• Exercise prompt
Of the lines below, reproduce exactly those from the line containing "unfold service_dial. rewrite" to the end, including both the first and the last.

• Supplied material

*-*-*

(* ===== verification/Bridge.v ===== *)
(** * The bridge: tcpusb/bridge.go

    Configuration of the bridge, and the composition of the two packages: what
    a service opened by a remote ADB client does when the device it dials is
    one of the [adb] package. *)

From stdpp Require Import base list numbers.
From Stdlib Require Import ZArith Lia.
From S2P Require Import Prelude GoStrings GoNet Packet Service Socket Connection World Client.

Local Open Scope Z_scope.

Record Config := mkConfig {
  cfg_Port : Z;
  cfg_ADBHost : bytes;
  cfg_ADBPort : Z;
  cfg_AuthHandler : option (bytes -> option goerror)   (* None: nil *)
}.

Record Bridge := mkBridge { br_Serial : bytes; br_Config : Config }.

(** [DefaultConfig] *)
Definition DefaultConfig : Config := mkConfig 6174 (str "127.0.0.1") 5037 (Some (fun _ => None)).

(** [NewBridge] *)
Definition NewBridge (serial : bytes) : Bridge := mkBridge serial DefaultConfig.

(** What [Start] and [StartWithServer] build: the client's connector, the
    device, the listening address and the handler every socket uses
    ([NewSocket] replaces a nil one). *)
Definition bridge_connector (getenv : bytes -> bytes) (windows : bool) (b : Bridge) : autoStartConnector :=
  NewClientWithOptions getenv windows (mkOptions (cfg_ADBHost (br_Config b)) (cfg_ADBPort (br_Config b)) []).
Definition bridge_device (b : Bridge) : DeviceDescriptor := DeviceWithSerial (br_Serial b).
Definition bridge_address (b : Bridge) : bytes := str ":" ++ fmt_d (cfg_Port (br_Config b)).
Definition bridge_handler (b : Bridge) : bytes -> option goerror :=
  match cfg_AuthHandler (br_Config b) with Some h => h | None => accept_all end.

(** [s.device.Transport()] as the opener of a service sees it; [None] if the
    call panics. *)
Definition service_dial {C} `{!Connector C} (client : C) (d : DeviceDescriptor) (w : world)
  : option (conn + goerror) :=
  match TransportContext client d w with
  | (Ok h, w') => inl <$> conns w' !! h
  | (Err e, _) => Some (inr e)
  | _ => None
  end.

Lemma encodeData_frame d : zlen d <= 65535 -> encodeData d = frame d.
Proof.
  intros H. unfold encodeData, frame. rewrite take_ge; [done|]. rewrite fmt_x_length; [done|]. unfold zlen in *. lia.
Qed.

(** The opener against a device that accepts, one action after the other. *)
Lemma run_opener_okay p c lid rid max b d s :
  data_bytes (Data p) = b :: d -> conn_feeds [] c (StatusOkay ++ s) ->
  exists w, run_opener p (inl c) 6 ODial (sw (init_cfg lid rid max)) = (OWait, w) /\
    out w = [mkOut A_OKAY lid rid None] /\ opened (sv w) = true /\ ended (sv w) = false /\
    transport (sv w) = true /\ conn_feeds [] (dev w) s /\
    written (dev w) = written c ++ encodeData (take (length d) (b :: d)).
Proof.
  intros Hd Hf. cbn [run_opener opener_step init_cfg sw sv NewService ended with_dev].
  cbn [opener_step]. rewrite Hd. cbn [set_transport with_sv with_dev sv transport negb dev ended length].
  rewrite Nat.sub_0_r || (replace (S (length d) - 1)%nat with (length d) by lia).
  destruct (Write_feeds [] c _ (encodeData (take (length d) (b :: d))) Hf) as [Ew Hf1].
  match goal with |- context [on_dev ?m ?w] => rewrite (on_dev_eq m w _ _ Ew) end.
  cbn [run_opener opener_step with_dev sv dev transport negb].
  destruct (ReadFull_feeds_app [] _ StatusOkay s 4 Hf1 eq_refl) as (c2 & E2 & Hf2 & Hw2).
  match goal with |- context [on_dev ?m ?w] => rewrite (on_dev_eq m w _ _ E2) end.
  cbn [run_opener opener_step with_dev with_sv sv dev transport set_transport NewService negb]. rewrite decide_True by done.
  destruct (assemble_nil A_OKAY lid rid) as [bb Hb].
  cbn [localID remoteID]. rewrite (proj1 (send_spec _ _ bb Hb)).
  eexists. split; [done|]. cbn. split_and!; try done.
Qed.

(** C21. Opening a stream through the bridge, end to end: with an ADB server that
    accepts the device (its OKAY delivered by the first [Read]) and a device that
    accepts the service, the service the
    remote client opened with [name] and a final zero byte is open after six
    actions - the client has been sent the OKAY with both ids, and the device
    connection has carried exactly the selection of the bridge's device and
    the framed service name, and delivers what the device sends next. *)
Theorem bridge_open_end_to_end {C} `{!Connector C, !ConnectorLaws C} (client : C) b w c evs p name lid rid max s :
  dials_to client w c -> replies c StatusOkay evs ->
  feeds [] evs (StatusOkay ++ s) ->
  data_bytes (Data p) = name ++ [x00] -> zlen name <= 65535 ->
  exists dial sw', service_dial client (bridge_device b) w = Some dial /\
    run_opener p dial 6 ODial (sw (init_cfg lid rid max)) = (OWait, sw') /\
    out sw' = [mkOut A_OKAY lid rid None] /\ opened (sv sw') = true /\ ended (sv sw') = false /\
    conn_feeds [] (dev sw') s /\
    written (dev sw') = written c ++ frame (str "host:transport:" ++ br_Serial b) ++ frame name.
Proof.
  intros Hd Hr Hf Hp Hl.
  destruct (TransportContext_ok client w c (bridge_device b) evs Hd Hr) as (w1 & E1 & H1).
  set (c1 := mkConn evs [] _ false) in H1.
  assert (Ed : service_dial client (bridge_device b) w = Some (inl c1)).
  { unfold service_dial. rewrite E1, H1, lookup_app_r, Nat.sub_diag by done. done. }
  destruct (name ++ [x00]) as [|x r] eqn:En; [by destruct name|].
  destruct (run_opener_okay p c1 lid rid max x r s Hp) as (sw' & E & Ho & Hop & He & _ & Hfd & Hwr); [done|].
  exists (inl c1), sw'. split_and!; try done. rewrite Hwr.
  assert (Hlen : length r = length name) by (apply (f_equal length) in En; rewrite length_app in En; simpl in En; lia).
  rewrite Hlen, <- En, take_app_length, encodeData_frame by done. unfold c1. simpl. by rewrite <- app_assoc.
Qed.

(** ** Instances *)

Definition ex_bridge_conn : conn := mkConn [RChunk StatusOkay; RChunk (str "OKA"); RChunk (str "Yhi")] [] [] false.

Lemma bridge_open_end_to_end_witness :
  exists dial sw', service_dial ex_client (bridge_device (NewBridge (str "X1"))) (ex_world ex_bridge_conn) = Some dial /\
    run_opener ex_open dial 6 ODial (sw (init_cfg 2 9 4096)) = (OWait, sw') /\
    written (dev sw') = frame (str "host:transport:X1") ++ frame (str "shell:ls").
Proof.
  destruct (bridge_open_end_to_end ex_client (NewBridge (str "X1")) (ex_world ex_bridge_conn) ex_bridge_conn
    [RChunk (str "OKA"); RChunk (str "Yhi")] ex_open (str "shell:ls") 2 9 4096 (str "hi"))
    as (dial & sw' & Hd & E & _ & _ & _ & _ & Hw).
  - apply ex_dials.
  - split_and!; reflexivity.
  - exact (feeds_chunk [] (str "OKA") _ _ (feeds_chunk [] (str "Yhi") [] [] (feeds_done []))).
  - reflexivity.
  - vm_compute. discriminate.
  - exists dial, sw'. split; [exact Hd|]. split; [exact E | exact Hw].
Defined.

*-*-*

• Result for this task
  { unfold service_dial. rewrite E1, H1, lookup_app_r, Nat.sub_diag by done. done. }
  destruct (name ++ [x00]) as [|x r] eqn:En; [by destruct name|].
  destruct (run_opener_okay p c1 lid rid max x r s Hp) as (sw' & E & Ho & Hop & He & _ & Hfd & Hwr); [done|].
  exists (inl c1), sw'. split_and!; try done. rewrite Hwr.
  assert (Hlen : length r = length name) by (apply (f_equal length) in En; rewrite length_app in En; simpl in En; lia).
  rewrite Hlen, <- En, take_app_length, encodeData_frame by done. unfold c1. simpl. by rewrite <- app_assoc.
Qed.

(** ** Instances *)

Definition ex_bridge_conn : conn := mkConn [RChunk StatusOkay; RChunk (str "OKA"); RChunk (str "Yhi")] [] [] false.

Lemma bridge_open_end_to_end_witness :
  exists dial sw', service_dial ex_client (bridge_device (NewBridge (str "X1"))) (ex_world ex_bridge_conn) = Some dial /\
    run_opener ex_open dial 6 ODial (sw (init_cfg 2 9 4096)) = (OWait, sw') /\
    written (dev sw') = frame (str "host:transport:X1") ++ frame (str "shell:ls").
Proof.
  destruct (bridge_open_end_to_end ex_client (NewBridge (str "X1")) (ex_world ex_bridge_conn) ex_bridge_conn
    [RChunk (str "OKA"); RChunk (str "Yhi")] ex_open (str "shell:ls") 2 9 4096 (str "hi"))
    as (dial & sw' & Hd & E & _ & _ & _ & _ & Hw).
  - apply ex_dials.
  - split_and!; reflexivity.
  - exact (feeds_chunk [] (str "OKA") _ _ (feeds_chunk [] (str "Yhi") [] [] (feeds_done []))).
  - reflexivity.
  - vm_compute. discriminate.
  - exists dial, sw'. split; [exact Hd|]. split; [exact E | exact Hw].
Defined.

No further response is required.